> Collected data entries
○ ○ ○

Definition initialize_result (session : option Session) : value :=
  VObj [("protocolVersion", VStr "2025-06-18");
        ("capabilities",
          VObj [("tools", VObj [("listChanged", VBool true)]);
                ("resources",
                  VObj [("subscribe", VBool true);
                        ("listChanged", VBool true)]);
                ("prompts", VObj [("listChanged", VBool true)]);
                ("logging", VObj [("level", VStr "info")])]);
        ("serverInfo",
          VObj [("name", VStr "frappe-mcp-server");
                ("version", VStr getVersion)]);
        ("sessionId", session_id_value session)].

Definition tool_entry (entry : string * tool) : value :=
  let category := category_of categorizeTools (fst entry) in
  VObj [("name", VStr (fst entry));
        ("description", VStr (description (snd entry)));
        ("inputSchema", zodToJsonSchema (schema (snd entry)));
        ("category", VStr category);
        ("categoryInfo",
          default VUndefined (assoc category getToolCategories))].

Definition tools_list_result : value :=
  let toolList := map tool_entry tools in
  VObj [("tools", VArr toolList);
        ("categories", VObj getToolCategories);
        ("totalTools", VNum (Z.of_nat (length toolList)))].

(** The error object of the collaborator [catch] arms. *)
Definition internal_error (e : exn) : value :=
  VObj [("code", VNum (-32603));
        ("message", error_message e);
        ("data",
          if bool_decide (NODE_ENV = Some "development")
          then exn_value e else VUndefined)].

(** The truthiness of [tools[key]]. *)
Definition has_tool (key : string) : bool :=
  match tools_get key with
  | Some _ => true
  | None => false
  end.

Definition case_initialize (streaming : bool) (id : value)
    (session : option Session) : M unit :=
  reply streaming 200 (rpc_result id (initialize_result session)).

Definition case_tools_list (streaming : bool) (id : value) : M unit :=
  reply streaming 200 (rpc_result id tools_list_result).

Definition tool_not_found (toolName : value) : value :=
  VObj [("code", VNum (-32601));
        ("message", VStr ("Tool '" ++ to_string toolName ++ "' not found"));
        ("data", VObj [("availableTools", VArr (map VStr tool_names))])].

Definition progress_frame (toolName : value) : value :=
  VObj [("jsonrpc", VStr "2.0");
        ("method", VStr "tools/call/progress");
        ("params",
          VObj [("tool", toolName); ("status", VStr "started")])].

(** The error object built in the [catch] of [tools/call]. *)
Definition tool_error (e : exn) : value :=
  VObj [("code",
          VNum (match e with ZodError _ _ => -32602 | _ => -32603 end));
        ("message", error_message e);
        ("data",
          match e with ZodError issues _ => issues | _ => VUndefined end)].

Definition case_tools_call (streaming : bool) (id params : value)
    : M unit :=
  p ← destructure params;
  let toolName := get p "name" in
  let toolArgs := or_empty (get p "arguments") in
  if negb (truthy toolName)
     || negb (has_tool (to_string toolName))
  then reply streaming 404 (rpc_error id (tool_not_found toolName))
  else
    try_catch
      (match tools_get (to_string toolName) with
       | Some (Own toolDef) =>
           validatedArgs ←
             match zparse (schema toolDef) toolArgs with
             | inl (issues, message) => throw (ZodError issues message)
             | inr v => mret v
             end;
           (if streaming then sendSSE (progress_frame toolName)
            else mret tt);;
           emit (EvCall (to_string toolName) validatedArgs);;
           result ← await (handler toolDef validatedArgs);
           reply streaming 200 (rpc_result id result)
       | _ =>
           throw (TypeError
             "Cannot read properties of undefined (reading 'parse')")
       end)
      (λ error, reply streaming 500 (rpc_error id (tool_error error))).

Definition case_resources_list (streaming : bool) (id : value) : M unit :=
  try_catch
    (resources ← listResources;
     reply streaming 200
       (rpc_result id
          (VObj [("resources", VArr resources);
                 ("categories", getResourceCategories);
                 ("totalResources",
                   VNum (Z.of_nat (length resources)))])))
    (λ error, reply streaming 500 (rpc_error id (internal_error error))).

Definition case_resources_read (streaming : bool) (id params : value)
    : M unit :=
  p ← destructure params;
  let uri := get p "uri" in
  if negb (truthy uri)
  then reply streaming 400
         (rpc_error id
            (VObj [("code", VNum (-32602));
                   ("message", VStr "Missing required parameter: uri")]))
  else
    try_catch
      (resource ← getResource uri;
       if negb (truthy resource)
       then reply streaming 404
              (rpc_error id
                 (VObj [("code", VNum (-32601));
                        ("message",
                          VStr ("Resource not found: " ++ to_string uri))]))
       else reply streaming 200
              (rpc_result id (VObj [("contents", VArr [resource])])))
      (λ error, reply streaming 500 (rpc_error id (internal_error error))).

Definition case_prompts_list (streaming : bool) (id : value) : M unit :=
  try_catch
    (prompts ← listPrompts;
     reply streaming 200
       (rpc_result id
          (VObj [("prompts", VArr prompts);
                 ("totalPrompts", VNum (Z.of_nat (length prompts)))])))
    (λ error, reply streaming 500 (rpc_error id (internal_error error))).

Definition prompt_not_found (name : value) : value :=
  VObj [("code", VNum (-32601));
        ("message", VStr ("Prompt not found: " ++ to_string name))].

Definition case_prompts_get (streaming : bool) (id params : value)
    : M unit :=
  p ← destructure params;
  let name := get p "name" in
  let promptArgs := or_empty (get p "arguments") in
  if negb (truthy name)
  then reply streaming 400
         (rpc_error id
            (VObj [("code", VNum (-32602));
                   ("message", VStr "Missing required parameter: name")]))
  else
    try_catch
      (prompt ← getPrompt name promptArgs;
       if negb (truthy prompt)
       then reply streaming 404 (rpc_error id (prompt_not_found name))
       else reply streaming 200 (rpc_result id prompt))
      (λ error, reply streaming 500 (rpc_error id (internal_error error))).

Definition case_notifications_initialized (streaming : bool) : M unit :=
  if streaming then res_end 200 else res_end 204.

Definition case_notifications_message (id : value) : M unit :=
  if truthy id
  then res_json 400
         (rpc_error id
            (VObj [("code", VNum (-32600));
                   ("message",
                     VStr "Notifications should not include an id")]))
  else res_end 204.

Definition case_default (streaming : bool) (id method : value) : M unit :=
  reply streaming 404
    (rpc_error id
       (VObj [("code", VNum (-32601));
              ("message",
                VStr ("Method '" ++ to_string method ++ "' not found"))])).

(** The [switch (method)] with its branches. *)
Definition dispatch (streaming : bool) (method id params : value)
    (session : option Session) : M unit :=
  match route_of method with
  | RInitialize => case_initialize streaming id session
  | RToolsList => case_tools_list streaming id
  | RToolsCall => case_tools_call streaming id params
  | RResourcesList => case_resources_list streaming id
  | RResourcesRead => case_resources_read streaming id params
  | RPromptsList => case_prompts_list streaming id
  | RPromptsGet => case_prompts_get streaming id params
  | RNotificationsInitialized => case_notifications_initialized streaming
  | RNotificationsMessage => case_notifications_message id
  | RDefault => case_default streaming id method
  end.

Definition invalid_request (id : value) : value :=
  rpc_error (js_or id VNull)
    (VObj [("code", VNum (-32600));
           ("message", VStr "Invalid Request - must use JSON-RPC 2.0")]).

Definition sse_headers (session : option Session)
    : list (string * value) :=
  [("Content-Type", VStr "text/event-stream");
   ("Cache-Control", VStr "no-cache");
   ("Connection", VStr "keep-alive");
   ("X-Accel-Buffering", VStr "no");
   ("x-session-id", js_or (session_id_value session) (VStr ""))].

(** The first frame of a streamed response. *)
Definition streaming_started (id : value) (session : option Session)
    : value :=
  rpc_result id
    (VObj [("streaming", VBool true);
           ("sessionId", session_id_value session)]).

(** Reading [req.body]'s fields throws when there is no body object. *)
Definition req_body (req : request) : M value :=
  if is_nullish (body req)
  then throw (TypeError "Cannot read properties of undefined")
  else mret (body req).

(** The [try] block of [app.post('/')]; [uuid] is what [randomUUID()]
    returns and [now] the current time. *)
Definition post_try (uuid : string) (now : Z) (req : request) : M unit :=
  b ← req_body req;
  let jsonrpc := get b "jsonrpc" in
  let method := get b "method" in
  let params := or_empty (get b "params") in
  let id := get b "id" in
  if negb (is_str jsonrpc "2.0")
  then res_json 400 (invalid_request id)
  else
    session ←
      match req_session req with
      | Some s => mret (Some s)
      | None =>
          if is_str method "initialize" then
            let s := mkSession uuid None now now [] in
            emit (EvSessionSet s);;
            emit (EvSetHeader "x-session-id" (VStr uuid));;
            mret (Some s)
          else mret None
      end;
    should ← shouldStream method (user_agent req);
    let streaming :=
      should && match accept req with
                | Some a => includes a "text/event-stream"
                | None => false
                end in
    (if streaming then
       emit (EvWriteHead 200 (sse_headers session));;
       sendSSE (streaming_started id session);;
       emit EvHeartbeat
     else mret tt);;
    dispatch streaming method id params session.

(** The outer [catch]. *)
Definition post_catch (req : request) (e : exn) : M unit :=
  b ← req_body req;
  let errorResponse :=
    rpc_error (js_or (get b "id") VNull)
      (VObj [("code", VNum (-32603)); ("message", error_message e)]) in
  sent ← headersSent;
  if (sent : bool) then sendSSE errorResponse;; res_end 200
  else res_json 500 errorResponse.
(** * Collaborative canvas: board store, sync channel and pointer interaction

    A shallow embedding of the state-handling code of the canvas
    application (types.ts, App.tsx and components/DraggableItem.tsx).

    - A TypeScript [number] is an IEEE 754 binary64 value: it is modelled by
      Rocq's primitive [float], so [+], [-], [<] and [Math.max] have the
      rounding, the signed zeros and the NaN of the running program.
    - An optional field ([width?: number]) is an [option]; [undefined] is
      [None].
    - JavaScript truthiness is written out: a number is falsy when it is
      [0], [-0] or [NaN]; a string is falsy when it is empty; [null] and
      [undefined] are falsy; an object is truthy.
    - The React state of [App] is one record, [AppState]; every handler is
      a function from the state in which it is called to the state after
      its updates have been applied. Handlers run one at a time, each in
      the state the one before it left: the component has re-rendered
      between two events, so a handler's closure and the [prev] of a
      functional update hold the same state.
    - Left out, having no part in the state: the [localStorage] writes
      (each in a [try] whose [catch] only logs), pointer capture,
      [preventDefault] and [stopPropagation], and the view. *)

From Stdlib Require Import Floats.
From Stdlib Require Import ZArith Ascii HexString.
From stdpp Require Import base option list strings.

Local Open Scope string_scope.
Local Open Scope list_scope.

(** ** JavaScript values *)

Module JS.

(** [!!n] for a number. *)
Definition truthy (n : float) : bool :=
  negb (PrimFloat.is_zero n || PrimFloat.is_nan n).

(** [!!n] for [n : number | undefined]. *)
Definition truthy_opt (n : option float) : bool :=
  match n with
  | Some f => truthy f
  | None => false
  end.

(** [!!s] for a string. *)
Definition truthy_str (s : string) : bool :=
  match s with
  | EmptyString => false
  | String _ _ => true
  end.

(** [!!s] for [s : string | null]. *)
Definition truthy_str_opt (s : option string) : bool :=
  match s with
  | Some s' => truthy_str s'
  | None => false
  end.

(** [a || b] where both sides are [number | undefined]. *)
Definition or (a b : option float) : option float :=
  if truthy_opt a then a else b.

(** [a || d] where [a : number | undefined] and [d : number]. *)
Definition or_num (a : option float) (d : float) : float :=
  match a with
  | Some f => if truthy f then f else d
  | None => d
  end.

(** [Math.max(a, b)]: NaN when either argument is NaN, and [+0] is
    larger than [-0]. *)
Definition Math_max (a b : float) : float :=
  if PrimFloat.is_nan a || PrimFloat.is_nan b then PrimFloat.nan
  else if PrimFloat.ltb a b then b
  else if PrimFloat.ltb b a then a
  else match PrimFloat.classify a with
       | NZero => b
       | _ => a
       end.

(** The outcome of an expression that may throw. *)
Inductive completion (A : Type) : Type :=
| Normal (a : A)
| Throw (e : string).
Global Arguments Normal {A} a.
Global Arguments Throw {A} e.

(** [try { body } catch (e) { handler(e) }]. *)
Definition try_catch {A} (body : completion A) (handler : string → completion A)
  : completion A :=
  match body with
  | Normal a => Normal a
  | Throw e => handler e
  end.

(** What [JSON.parse] can return. *)
#[warnings="-register-all"]
Inductive value : Type :=
| Null
| Bool (b : bool)
| Number (n : float)
| Str (s : string)
| Array (elems : list value)
| Object (fields : list (string * value)).

(** [l.findIndex(p)]: the first index whose element satisfies [p];
    [None] stands for the [-1] of JavaScript. *)
Definition findIndex {A} (P : A → Prop) `{∀ a, Decision (P a)} (l : list A)
  : option nat :=
  fst <$> list_find P l.

(** [l.find(p)]: the first element that satisfies [p], or [undefined]. *)
Definition find {A} (P : A → Prop) `{∀ a, Decision (P a)} (l : list A)
  : option A :=
  snd <$> list_find P l.

End JS.

(** ** types.ts *)

Inductive ItemType : Type := TEXT | IMAGE | STICKER | EMOJI.

Global Instance ItemType_eq_dec : EqDecision ItemType.
Proof. solve_decision. Defined.

Record CanvasItem : Type := mkItem {
  item_id : string;
  item_type : ItemType;
  item_content : string;
  item_x : float;
  item_y : float;
  item_width : option float;
  item_height : option float;
  item_rotation : float;
  item_author : string;
  item_color : option string;
  item_textColor : option string;
  item_createdAt : float
}.

Record User : Type := mkUser {
  user_id : string;
  user_name : string
}.

Inductive BackgroundSize : Type := cover | contain | auto.

Record Board : Type := mkBoard {
  board_id : string;
  board_topic : string;
  board_items : list CanvasItem;
  board_createdAt : float;
  board_host : string;
  board_backgroundImage : option string;
  board_backgroundSize : option BackgroundSize
}.

(** [{ ...item, x, y }] *)
Definition item_with_xy (item : CanvasItem) (x y : float) : CanvasItem :=
  {| item_id := item_id item; item_type := item_type item;
     item_content := item_content item;
     item_x := x; item_y := y;
     item_width := item_width item; item_height := item_height item;
     item_rotation := item_rotation item; item_author := item_author item;
     item_color := item_color item; item_textColor := item_textColor item;
     item_createdAt := item_createdAt item |}.

(** [{ ...item, width, height }] *)
Definition item_with_size (item : CanvasItem) (w h : option float) : CanvasItem :=
  {| item_id := item_id item; item_type := item_type item;
     item_content := item_content item;
     item_x := item_x item; item_y := item_y item;
     item_width := w; item_height := h;
     item_rotation := item_rotation item; item_author := item_author item;
     item_color := item_color item; item_textColor := item_textColor item;
     item_createdAt := item_createdAt item |}.

(** [{ ...board, items }] *)
Definition board_with_items (b : Board) (items : list CanvasItem) : Board :=
  {| board_id := board_id b; board_topic := board_topic b;
     board_items := items;
     board_createdAt := board_createdAt b; board_host := board_host b;
     board_backgroundImage := board_backgroundImage b;
     board_backgroundSize := board_backgroundSize b |}.

(** ** App.tsx: helpers *)

Section Storage.

(** [JSON.parse] is the platform's: it returns the parsed value or throws a
    [SyntaxError]. *)
Variable JSON_parse : string → JS.completion JS.value.

Definition safeJsonParse (str : option string) (fallback : JS.value)
  : JS.completion JS.value :=
  match str with
  | None => JS.Normal fallback
  | Some s =>
      if negb (JS.truthy_str s) then JS.Normal fallback
      else JS.try_catch (JSON_parse s) (λ _, JS.Normal fallback)
  end.

(** [loadBoards], applied to the result of
    [localStorage.getItem(STORAGE_KEY_BOARDS)]; the cast [as Board[]]
    checks nothing at run time. *)
Definition loadBoards (storedBoards : option string) : JS.completion JS.value :=
  safeJsonParse storedBoards (JS.Array []).

End Storage.

(** ** App.tsx: state *)

(** [{ x: e.clientX, y: e.clientY }] *)
Record Point : Type := mkPoint {
  clientX : float;
  clientY : float
}.

(** A message of the broadcast channel, [{ type, payload }]. *)
Record Message : Type := mkMessage {
  msg_type : string;
  msg_payload : Board
}.

Definition UPDATE_BOARD : string := "UPDATE_BOARD".

Record AppState : Type := mkState {
  user : option User;
  currentBoard : option Board;
  boards : list Board;
  draggedItemId : option string;
  resizingItemId : option string;
  interactionStart : Point;
  itemInitialState : option CanvasItem;
  (** [channelRef.current]: [None] when the channel could not be built,
      else the messages posted so far, oldest first. *)
  channelRef : option (list Message)
}.

Definition set_currentBoard (st : AppState) (b : option Board) : AppState :=
  {| user := user st; currentBoard := b; boards := boards st;
     draggedItemId := draggedItemId st; resizingItemId := resizingItemId st;
     interactionStart := interactionStart st;
     itemInitialState := itemInitialState st; channelRef := channelRef st |}.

○ ○ ○

> TASK BRIEF
Above are the records; from them, give again exactly the lines from the one containing "item_x := x; item_y := y;" through the one containing "board_backgroundImage := board_backgroundImage", both included.

> ANSWER SPACE
     item_x := x; item_y := y;
     item_width := item_width item; item_height := item_height item;
     item_rotation := item_rotation item; item_author := item_author item;
     item_color := item_color item; item_textColor := item_textColor item;
     item_createdAt := item_createdAt item |}.

(** [{ ...item, width, height }] *)
Definition item_with_size (item : CanvasItem) (w h : option float) : CanvasItem :=
  {| item_id := item_id item; item_type := item_type item;
     item_content := item_content item;
     item_x := item_x item; item_y := item_y item;
     item_width := w; item_height := h;
     item_rotation := item_rotation item; item_author := item_author item;
     item_color := item_color item; item_textColor := item_textColor item;
     item_createdAt := item_createdAt item |}.

(** [{ ...board, items }] *)
Definition board_with_items (b : Board) (items : list CanvasItem) : Board :=
  {| board_id := board_id b; board_topic := board_topic b;
     board_items := items;
     board_createdAt := board_createdAt b; board_host := board_host b;
     board_backgroundImage := board_backgroundImage b;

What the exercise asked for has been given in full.